Some 20 percent of breast cancer survivors will suffer from lymphedema, a potentially severe side effect of treatment that makes arms swell with lymph. The disease is often overlooked, but commercially available app-based technology now makes early detection easier, allowing for proactive treatment.
The lymphedema monitoring technology originated through research at the Georgia Institute of Technology and was further developed for market by the company LymphaTech, which also emerged from Georgia Tech. Now, a new study has benchmarked the technology, finding that it effectively detects early arm swelling associated with lymphedema in breast cancer patients.
The detection technology is intended to improve not only patients’ physical health but also their peace of mind and finances.
Severe depression
“The most immediate awful consequence of lymphedema is seen in mental health. Severe depression is very high,” said Brandon Dixon, who co-led the study and is an associate professor in Georgia Tech’s George W. Woodruff School of Mechanical Engineering. “If you detect it early, managing it could cost as little as $2,500 in a patient’s lifetime. If you catch it too late, the costs can rise as high as $200,000.”
“Lymphedema is under-researched, so we don’t know directly how it may lead to deadly health conditions, but there are more cases than AIDS, Parkinson’s disease, and Alzheimer’s disease combined, and it diminishes patients’ health,” Dixon said.
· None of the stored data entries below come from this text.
(** * openbook-api: posts, comments and reactions

    A shallow embedding of [openbook_posts/models.py]: the rows of the
    [Post], [PostImage], [PostVideo], [PostComment] and [PostReaction]
    models, the tables they live in, the class-method factories and the
    overridden [save] methods, written as state-passing functions over a
    database value.  An exception leaves the rows written before it in
    place, as the ORM does outside a transaction. *)

From Stdlib Require Import List Arith Bool String Lia Sorted Permutation.
Import ListNotations.

Set Implicit Arguments.

(** ** Python truthiness

    [if x:] and [not x] test the truth value of [x]: [None], the empty
    string and the integer zero are false. *)

Class Truthy (A : Type) := truthy : A -> bool.

#[export] Instance Truthy_string : Truthy string :=
  fun s => match s with EmptyString => false | String _ _ => true end.

#[export] Instance Truthy_nat : Truthy nat :=
  fun n => negb (n =? 0).

#[export] Instance Truthy_option {A : Type} `{Truthy A} : Truthy (option A) :=
  fun o => match o with Some a => truthy a | None => false end.

(** A [datetime] value; every [datetime] is true. *)
Record DateTime := { timestamp : nat }.

#[export] Instance Truthy_DateTime : Truthy DateTime := fun _ => true.

(** An uploaded file; a file object is true when it has a name.
    [file_is_image] tells whether its content can be opened as an image,
    which the processed image field does when a [PostImage] is saved. *)
Record File := { file_name : string; file_is_image : bool }.

#[export] Instance Truthy_File : Truthy File := fun f => truthy (file_name f).

(** ** Rows

    The primary key [id] of an instance is [None] until its first save.
    Users, circles and emoji are referred to by primary key.  The methods
    are passed users as instances, which stand for stored users; circles
    and emoji they are passed as keys, which may name no row. *)

Record Post := {
  Post_id : option nat;
  Post_text : option string;
  Post_created : option DateTime;
  Post_creator : nat;
  Post_public_comments : bool;
  Post_public_reactions : bool }.

Record PostImage := {
  PostImage_id : option nat;
  PostImage_post_id : nat;
  PostImage_image : File }.

Record PostVideo := {
  PostVideo_id : option nat;
  PostVideo_post_id : nat;
  PostVideo_video : File }.

Record PostComment := {
  PostComment_id : option nat;
  PostComment_post_id : nat;
  PostComment_created : option DateTime;
  PostComment_commenter : nat;
  PostComment_text : string }.

Record PostReaction := {
  PostReaction_id : option nat;
  PostReaction_post_id : nat;
  PostReaction_created : option DateTime;
  PostReaction_reactor : nat;
  PostReaction_emoji_id : nat }.

(** [openbook_common.models.Emoji], with the columns its serializer lists. *)
Record Emoji := {
  Emoji_id : nat;
  Emoji_keyword : string;
  Emoji_order : nat }.

Definition Emoji_eq_dec (a b : Emoji) : {a = b} + {a <> b}.
Proof. decide equality; try apply Nat.eq_dec; apply string_dec. Defined.
(* ===== verification/Engine.v ===== *)
(** * The emulation engine the register layer calls

    registers.rs calls two methods of [unicorn_engine::Unicorn]:
    [reg_read(regid)] and [reg_write(regid, value)], both generic over
    [T: Into<i32>], which convert the id and call Unicorn's C functions
    [uc_reg_read]/[uc_reg_write] on a [u64] buffer.  The engine is a library
    and not code of this repository, so this file states what the register
    layer relies on as an interface:
    - [Engine]: the register width and the two C entry points, on [i32]
      ids; [reg_read]/[reg_write] are the Rust wrappers that convert the id;
    - [EngineLaws]: the contract of spec section 6 (a well-formedness
      invariant [reg_wf] that writes preserve, read after write gives
      the value narrowed to the register width, a write leaves the other
      registers alone, a failed write changes nothing, a write
      succeeds or fails exactly as a read of the same register, with the
      same error, a read is a zero-extended [w]-bit value);
    - [Uc]: a concrete engine, a register file as a [gmap] from ids to
      values over an architecture [Arch] (its width and its valid ids), in
      which an unknown id fails with [uc_error::ARG] and an unwritten
      register reads 0; it satisfies [EngineLaws]. *)

From stdpp Require Import gmap.
From S2P Require Import Prelude.

(** [unicorn_engine::unicorn_const::uc_error], with its discriminants in order. *)
Inductive uc_error : Type :=
| OK | NOMEM | ARCH | HANDLE | MODE | VERSION | READ_UNMAPPED | WRITE_UNMAPPED
| FETCH_UNMAPPED | HOOK | INSN_INVALID | MAP | WRITE_PROT | READ_PROT
| FETCH_PROT | ARG | READ_UNALIGNED | WRITE_UNALIGNED | FETCH_UNALIGNED
| HOOK_EXIST | RESOURCE | EXCEPTION.

#[export] Instance uc_error_eq_dec : EqDecision uc_error.
Proof. solve_decision. Defined.

(** ** The interface *)

Class Engine (U : Type) := {
  reg_width : Z;
  reg_wf : U -> bool;
  uc_reg_read : U -> Z -> Result Z uc_error;
  uc_reg_write : Z -> Z -> StM U uc_error unit;
}.

Section Wrappers.
Context {U : Type} `{Engine U}.

(** [Unicorn::reg_read<T: Into<i32>>(&self, regid: T) -> Result<u64, uc_error>] *)
Definition reg_read {R : Type} `{IntoI32 R} (u : U) (regid : R) : Result Z uc_error :=
  uc_reg_read u (into regid).

(** [Unicorn::reg_write<T: Into<i32>>(&mut self, regid: T, value: u64)] *)
Definition reg_write {R : Type} `{IntoI32 R} (regid : R) (value : Z)
  : StM U uc_error unit :=
  uc_reg_write (into regid) value.
End Wrappers.

Class EngineLaws (U : Type) `{Engine U} : Prop := {
  reg_width_cases : reg_width = 32 \/ reg_width = 64;
  uc_read_range : forall u r v,
    reg_wf u = true -> uc_reg_read u r = Ok v -> 0 <= v < 2 ^ reg_width;
  uc_write_wf : forall u u' r v res,
    reg_wf u = true -> uc_reg_write r v u = (u', res) -> reg_wf u' = true;
  uc_write_read_same : forall u u' r v,
    uc_reg_write r v u = (u', Ok tt) ->
    uc_reg_read u' r = Ok (low_bits reg_width v);
  uc_write_read_other : forall u u' r r' v,
    uc_reg_write r v u = (u', Ok tt) -> r' <> r -> uc_reg_read u' r' = uc_reg_read u r';
  uc_write_err_atomic : forall u u' r v e,
    uc_reg_write r v u = (u', Err e) -> u' = u;
  uc_write_result : forall u r v,
    snd (uc_reg_write r v u) =
      match uc_reg_read u r with Ok _ => Ok tt | Err e => Err e end;
}.

(** ** A concrete engine: a register file *)

Record Arch : Type := {
  arch_width : Z;
  arch_valid : Z -> bool;
  arch_width_ok : arch_width = 32 \/ arch_width = 64;
}.

Record Uc (a : Arch) : Type := mkUc { uc_regs : gmap Z Z }.
Arguments mkUc {a} uc_regs.
Arguments uc_regs {a} _.

Definition uc_read {a : Arch} (u : Uc a) (r : Z) : Result Z uc_error :=
  if arch_valid a r then Ok (default 0 (uc_regs u !! r)) else Err ARG.

Definition uc_write {a : Arch} (r v : Z) : StM (Uc a) uc_error unit :=
  fun u =>
    if arch_valid a r
    then (mkUc (<[r := low_bits (arch_width a) v]> (uc_regs u)), Ok tt)
    else (u, Err ARG).

(** Every stored value is a [w]-bit unsigned integer. *)
Definition uc_wf {a : Arch} (u : Uc a) : bool :=
  bool_decide (map_Forall (fun _ v => 0 <= v < 2 ^ arch_width a) (uc_regs u)).

#[export] Instance Uc_engine (a : Arch) : Engine (Uc a) := {
  reg_width := arch_width a;
  reg_wf := uc_wf;
  uc_reg_read := uc_read;
  uc_reg_write := uc_write;
}.

(** ** [Uc] satisfies the engine laws *)

Section UcLaws.
Context (a : Arch).

Lemma pow_arch_pos : 0 < 2 ^ arch_width a.
Proof. destruct (arch_width_ok a) as [-> | ->]; reflexivity. Qed.

Lemma uc_write_valid (u : Uc a) (r v : Z) :
  arch_valid a r = true ->
  uc_write r v u = (mkUc (<[r := low_bits (arch_width a) v]> (uc_regs u)), Ok tt).
Proof. intros Hr. unfold uc_write. rewrite Hr. reflexivity. Qed.

Lemma uc_write_invalid (u : Uc a) (r v : Z) :
  arch_valid a r = false -> uc_write r v u = (u, Err ARG).
Proof. intros Hr. unfold uc_write. rewrite Hr. reflexivity. Qed.

Lemma uc_read_valid (u : Uc a) (r : Z) :
  arch_valid a r = true -> uc_read u r = Ok (default 0 (uc_regs u !! r)).
Proof. intros Hr. unfold uc_read. rewrite Hr. reflexivity. Qed.

Lemma uc_read_invalid (u : Uc a) (r : Z) :
  arch_valid a r = false -> uc_read u r = Err ARG.
Proof. intros Hr. unfold uc_read. rewrite Hr. reflexivity. Qed.
End UcLaws.

(** Split on the validity of the register id and compute. *)
Ltac uc_valid_cases a r :=
  let Hr := fresh "Hr" in
  destruct (arch_valid a r) eqn:Hr;
  [ rewrite ?uc_write_valid, ?uc_read_valid by exact Hr
  | rewrite ?uc_write_invalid, ?uc_read_invalid by exact Hr ].

#[export] Instance Uc_laws (a : Arch) : EngineLaws (Uc a).
Proof.
  pose proof (pow_arch_pos a). pose proof (low_bits_range (arch_width a)).
  assert (0 <= arch_width a) by (destruct (arch_width_ok a); lia).
  split; simpl.
  - apply arch_width_ok.
  - intros u r v Hwf Hread. unfold uc_wf in Hwf. apply bool_decide_eq_true in Hwf.
    revert Hread. uc_valid_cases a r; [| discriminate].
    intros Hread. injection Hread as <-.
    destruct (uc_regs u !! r) as [x |] eqn:Hx; simpl; [| lia].
    exact (Hwf r x Hx).
  - intros u u' r v res Hwf. unfold uc_wf in *. apply bool_decide_eq_true in Hwf.
    uc_valid_cases a r; intros Hw; injection Hw as <- _;
      apply bool_decide_eq_true; [| exact Hwf].
    apply map_Forall_insert_2; [apply low_bits_range |]; assumption.
  - intros u u' r v. uc_valid_cases a r; [| discriminate].
    intros Hw. injection Hw as <-. simpl.
    rewrite lookup_insert_eq. reflexivity.
  - intros u u' r r' v. uc_valid_cases a r; [| discriminate].
    intros Hw Hne. injection Hw as <-. unfold uc_read. simpl.
    rewrite lookup_insert_ne by congruence. reflexivity.
  - intros u u' r v e. uc_valid_cases a r; [discriminate |].
    intros Hw. injection Hw as <-. reflexivity.
  - intros u r v. uc_valid_cases a r; reflexivity.
Qed.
The researchers published the detector’s test results in the journal Physical Therapy on February 10, 2019. Dixon and Georgia Tech graduates founded LymphaTech through the initiative TI:GER, Technology Innovation: Generating Economic Results at Georgia Tech’s Scheller College of Business. The startup received early funding from the Georgia Research Alliance.
No cure
Lymphedema can strike breast cancer survivors if surgery includes the removal of a lymph node, slowing the flow of lymph. The liquid waste can congest the arm, at first subtly but later so drastically that patients may no longer fit into their clothing.
“It makes the stigma of cancer stick out,” Dixon said. “And it is a very underappreciated disorder in medical treatment, so patients can feel stuck with it with no way out.”
A German device called a perometer accurately detects arm swelling caused by lymphedema, but perometers are seldom available in the U.S. The research team could find only one in metropolitan Atlanta to benchmark the LymphaTech system against. It was located at TurningPoint Breast Cancer Rehabilitation, a non-profit center that co-led the new study in collaboration with Dixon.
The advantages of the new technology over perometers are cost and convenience. Perimeters are bulky, costly machines, while the LymphaTech system runs on iPhone or iPad and requires only a $400 camera attachment and a paid smartphone app. Both devices simply determine total volume of the arm for swelling diagnosis.
The new system performed comparably in its accuracy to the perometer in the study.
Awareness barriers
Developing LymphaTech has faced a more challenging component—spreading lymphedema awareness—and a less challenging component—arriving at the technology to accomplish this.
“In the past 20 years, depth-sensor cameras have become significantly cheaper and better. Video games, self-driving cars, robotics—they have all required better depth sensors, and we took advantage of that by using a commercially available lens attachment,” Dixon said.
The camera attachment creates point clouds, 3-D representations of objects, in this case of human arms, which the app uses to calculate the total arm volume. Usually, only one arm is afflicted with lymphedema, allowing clinicians to compare it with the unaffected arm for easier gauging of disease severity.
As with perometers, the LymphaTech technology avoids human error that creeps in when recording arm volume with a tape measure, a current method to assess lymphedema.
“The real battle has been to convince a medical market that has not much cared about lymphedema in the past or sought solutions to care,” Dixon said. “Hopefully, the high accessibility of our solution will make it easier to care.”